National Account Program. Our national account sales force is dedicated to establishing and expanding relationships with large companies, particularly those with a national or multi-regional presence. National accounts are generally defined as customers with potential annual equipment rental spend of at least $500,000 or customers doing business in multiple states. We offer our national account customers the benefits of a consistent level of service across North America, a wide selection of equipment and a single point of contact for all their equipment needs. National accounts are a subset of key accounts, which are our accounts that are managed by a single point of contact. Establishing a single point of contact for our key accounts helps us provide customer service management that is more consistent and satisfactory. During the year ended December 31, 2016, 45 percent of our equipment rental revenue was derived from national accounts, and 70 percent of our equipment rental revenue was derived from accounts, including national accounts and other key accounts, that are managed by a single point of contact.
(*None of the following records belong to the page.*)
(** [appendChild] of a value that is no node. *)
Definition addChild_value (element : node_id) (v : value) : M unit :=
  match as_child v with
  | Some c => addChild element c
  | None => throw (TypeError "not a node")
  end.

(** [if (classes)] and [if (children)]: the empty string and [0] are falsy. *)
Definition classes_truthy (c : classes_opt prog) : bool :=
  match c with
  | ClassesOne (ClassStr s) => negb (is_empty s)
  | _ => true
  end.

Definition children_truthy (c : children_opt prog) : bool :=
  match c with
  | ChildrenOne (ChildStr s) => negb (is_empty s)
  | ChildrenOne (ChildNum z) => negb (z =? 0)%Z
  | _ => true
  end.

(** [createComponent(options)]. *)
Definition createComponent (o : options) : M node_id :=
  '(root, element) ← parseEmmet (tagName o);
  match classes o with
  | Some cs =>
      if classes_truthy cs then
        match cs with
        | ClassesArr l => forEach l (addClass element)
        | ClassesOne e => addClass element e
        end
      else mret tt
  | None => mret tt
  end;;
  match events o with
  | Some evs => forEach evs (fun '(event, handler) => addEventListener element event handler)
  | None => mret tt
  end;;
  match attributes o with
  | Some ats => forEach ats (addAttribute element)
  | None => mret tt
  end;;
  match children o with
  | Some ch =>
      if children_truthy ch then
        match ch with
        | ChildrenFn f =>
            childElement ← run f;
            match childElement with
            | VArr l => forEach l (addChild_value element)
            | v => addChild_value element v
            end
        | ChildrenArr l => forEach l (addChild element)
        | ChildrenOne c => addChild element c
        end
      else mret tt
  | None => mret tt
  end;;
  mret root.

(** The effect of the display strategy. *)
Definition displayEffect (component : node_id) (condition : prog) : M unit :=
  c ← run condition;
  set_style_display component (if truthy c then EmptyString else "none").

(** The first block of the effect of the remove strategy, "first let's get
    the parent node here": when [parentNode] is not set, it becomes the
    parent of [elm], or else of [placeholder], if one of them has a parent. *)
Definition cond_resolve_parent (self : fn_ref) : M unit :=
  v ← get_cond self;
  when (negb (is_Some_bool (cond_parent v)))
    (ep ← match elm v with
          | Some e => node_parent e
          | None => mret None
          end;
     match ep with
     | Some p => put_cond self (set_cond_parent (Some p))
     | None =>
         pp ← match placeholder v with
              | Some ph => node_parent ph
              | None => mret None
              end;
         match pp with
         | Some p => put_cond self (set_cond_parent (Some p))
         | None => mret tt
         end
     end).

(** The effect of the remove strategy.  The branch taken when no parent is
    known ends with [return]; the test before [throw] comes after it. *)
Definition removeEffect (self : fn_ref) (o : options) (condition : prog) : M unit :=
  cond_resolve_parent self;;
  v ← get_cond self;
  if negb (is_Some_bool (cond_parent v)) then
    c ← run condition;
    if truthy c then
      e ← createComponent o;
      put_cond self (set_elm (Some e))
    else
      ph ← document_createComment "hidden";
      put_cond self (set_placeholder (Some ph))
  else if negb (is_Some_bool (cond_parent v)) then
    throw (Error "Unable to find the parent node")
  else
    c ← run condition;
    if truthy c then
      v ← get_cond self;
      match placeholder v, cond_parent v with
      | Some ph, Some parent =>
          inside ← contains parent ph;
          when inside
            (e ← createComponent o;
             put_cond self (set_elm (Some e));;
             v ← get_cond self;
             match cond_parent v, placeholder v with
             | Some parent, Some ph => replaceChild parent e ph
             | _, _ => throw (TypeError "not a node")
             end;;
             put_cond self (set_placeholder None))
      | _, _ => mret tt
      end
    else
      v ← get_cond self;
      match elm v, cond_parent v with
      | Some e, Some parent =>
          inside ← contains parent e;
          when inside
            (ph ← document_createComment "hidden";
             put_cond self (set_placeholder (Some ph));;
             v ← get_cond self;
             match cond_parent v, elm v with
             | Some parent, Some e => replaceChild parent ph e
             | _, _ => throw (TypeError "not a node")
             end;;
             put_cond self (set_elm None))
      | _, _ => mret tt
      end.

(** [conditionalComponent(options, condition, strategy)]. *)
Definition conditionalComponent (o : options) (condition : prog) (s : strategy)
    : M node_id :=
  match s with
  | Display =>
      component ← createComponent o;
      fn ← new_function (DisplayEffect component condition);
      createEffect fn;;
      mret component
  | Remove =>
      fn ← new_function (RemoveEffect o condition (mkCond None None None));
      createEffect fn;;
      v ← get_cond fn;
      match elm v, placeholder v with
      | Some e, _ => mret e
      | None, Some ph => mret ph
      | None, None => throw (TypeError "no node")
      end
  end.

(** [JSON.stringify(item)]. *)
Definition stringify_item (item : obj_ref) : M string :=
  c ← get_object item; mret (JSON_stringify c).

(** What [renderItem] returns, as a node: a string or a number becomes a
    text node. *)
Definition as_node (v : value) : M node_id :=
  match v with
  | VStr s => document_createTextNode s
  | VNum z => document_createTextNode (string_of_Z z)
  | VNode n => mret n
  | _ => throw (TypeError "not a node")
  end.

(** The items a producer returned: an array of objects. *)
Definition as_item_array (v : value) : M (list obj_ref) :=
  match v with
  | VArr l =>
      match as_items l with
      | Some its => mret its
      | None => throw (TypeError "not an object")
      end
  | _ => throw (TypeError "not an array")
  end.

(** "Determine the parent node if not set": from [referenceElm], which is
    then removed from the tree, or else from the element of the first
    record of [itemMap]. *)
Definition list_resolve_parent (self : fn_ref) : M unit :=
  vars ← get_list self;
  when (negb (is_Some_bool (list_parent vars)))
    (rp ← match referenceElm vars with
          | Some r => node_parent r
          | None => mret None
          end;
     match referenceElm vars, rp with
     | Some r, Some p =>
         put_list self (set_list_parent (Some p));;
         removeChild p r;;
         put_list self (set_referenceElm None)
     | _, _ =>
         match itemMap vars with
         | (_, obj) :: _ =>
             r ← get_record obj;
             ep ← node_parent (element r);
             match ep with
             | Some p => put_list self (set_list_parent (Some p))
             | None => mret tt
             end
         | [] => mret tt
         end
     end).

(** "Remove items not in the new list": the callback of
    [itemMap.forEach], for one entry. *)
Definition list_remove_entry (self : fn_ref) (currentItems : list obj_ref)
    (entry : obj_ref * rec_ref) : M unit :=
  let '(item, obj) := entry in
  r ← get_record obj;
  when (negb (mem_nat item currentItems))
    (vars ← get_list self;
     match list_parent vars with
     | Some p => removeChild p (element r)
     | None => mret tt
     end;;
     put_list self (fun vars => set_itemMap (map_delete item (itemMap vars)) vars)).

(** "Add or update items": the callback of [currentItems.forEach], for
    the item at index [i]. *)
Definition list_upsert (self : fn_ref) (renderItem : cell_id -> nat -> prog)
    (item : obj_ref) (i : nat) : M unit :=
  vars ← get_list self;
  let found := map_get item (itemMap vars) in
  id' ← stringify_item item;
  isPositionChanged ←
    match found with
    | Some obj => r ← get_record obj; mret (negb (position r =? i)%nat)
    | None => mret true
    end;
  obj ←
    match found with
    | None =>
        c ← createSignal (inl (VObj item));
        rendered ← run (renderItem c i);
        newElement ← as_node rendered;
        obj ← alloc_record (mkRecord newElement id' c i);
        put_list self (fun vars => set_itemMap (map_set item obj (itemMap vars)) vars);;
        mret obj
    | Some obj =>
        r ← get_record obj;
        when (negb (String.eqb id' (id r)))
          (set (setter r) (inr (fun _ => Ret (VObj item)));;
           r ← get_record obj;
           put_record obj (mkRecord (element r) id' (setter r) (position r));;
           r ← get_record obj;
           put_record obj (mkRecord (element r) (id r) (setter r) i));;
        mret obj
    end;
  when isPositionChanged
    (vars ← get_list self;
     r ← get_record obj;
     targetPosition ← match list_parent vars with
                      | Some p => child_at p i
                      | None => mret None
                      end;
     when (negb (bool_decide (targetPosition = Some (element r))))
       (match list_parent vars, targetPosition with
        | Some p, Some t => insertBefore p (element r) t
        | Some p, None => appendChild p (element r)
        | None, _ => mret tt
        end);;
     r ← get_record obj;
     put_record obj (mkRecord (element r) (id r) (setter r) i);;
     put_list self (fun vars => set_itemMap (map_set item obj (itemMap vars)) vars)).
Operating Efficiencies. We benefit from the following operating efficiencies:
Information Technology Systems. We have a wide variety of information technology systems, some proprietary and some licensed, that supports our operations. Our information technology infrastructure facilitates our ability to make rapid and informed decisions, respond quickly to changing market conditions and share rental equipment among branches. We have an in-house team of information technology specialists that supports our systems.
Our information technology systems are accessible to management, branch and call center personnel. Leveraging information technology to achieve greater efficiencies and improve customer service is a critical element of our strategy. Each branch is equipped with one or more workstations that are electronically linked to our other locations and to our data center. Rental transactions can be entered at these workstations and processed on a real-time basis.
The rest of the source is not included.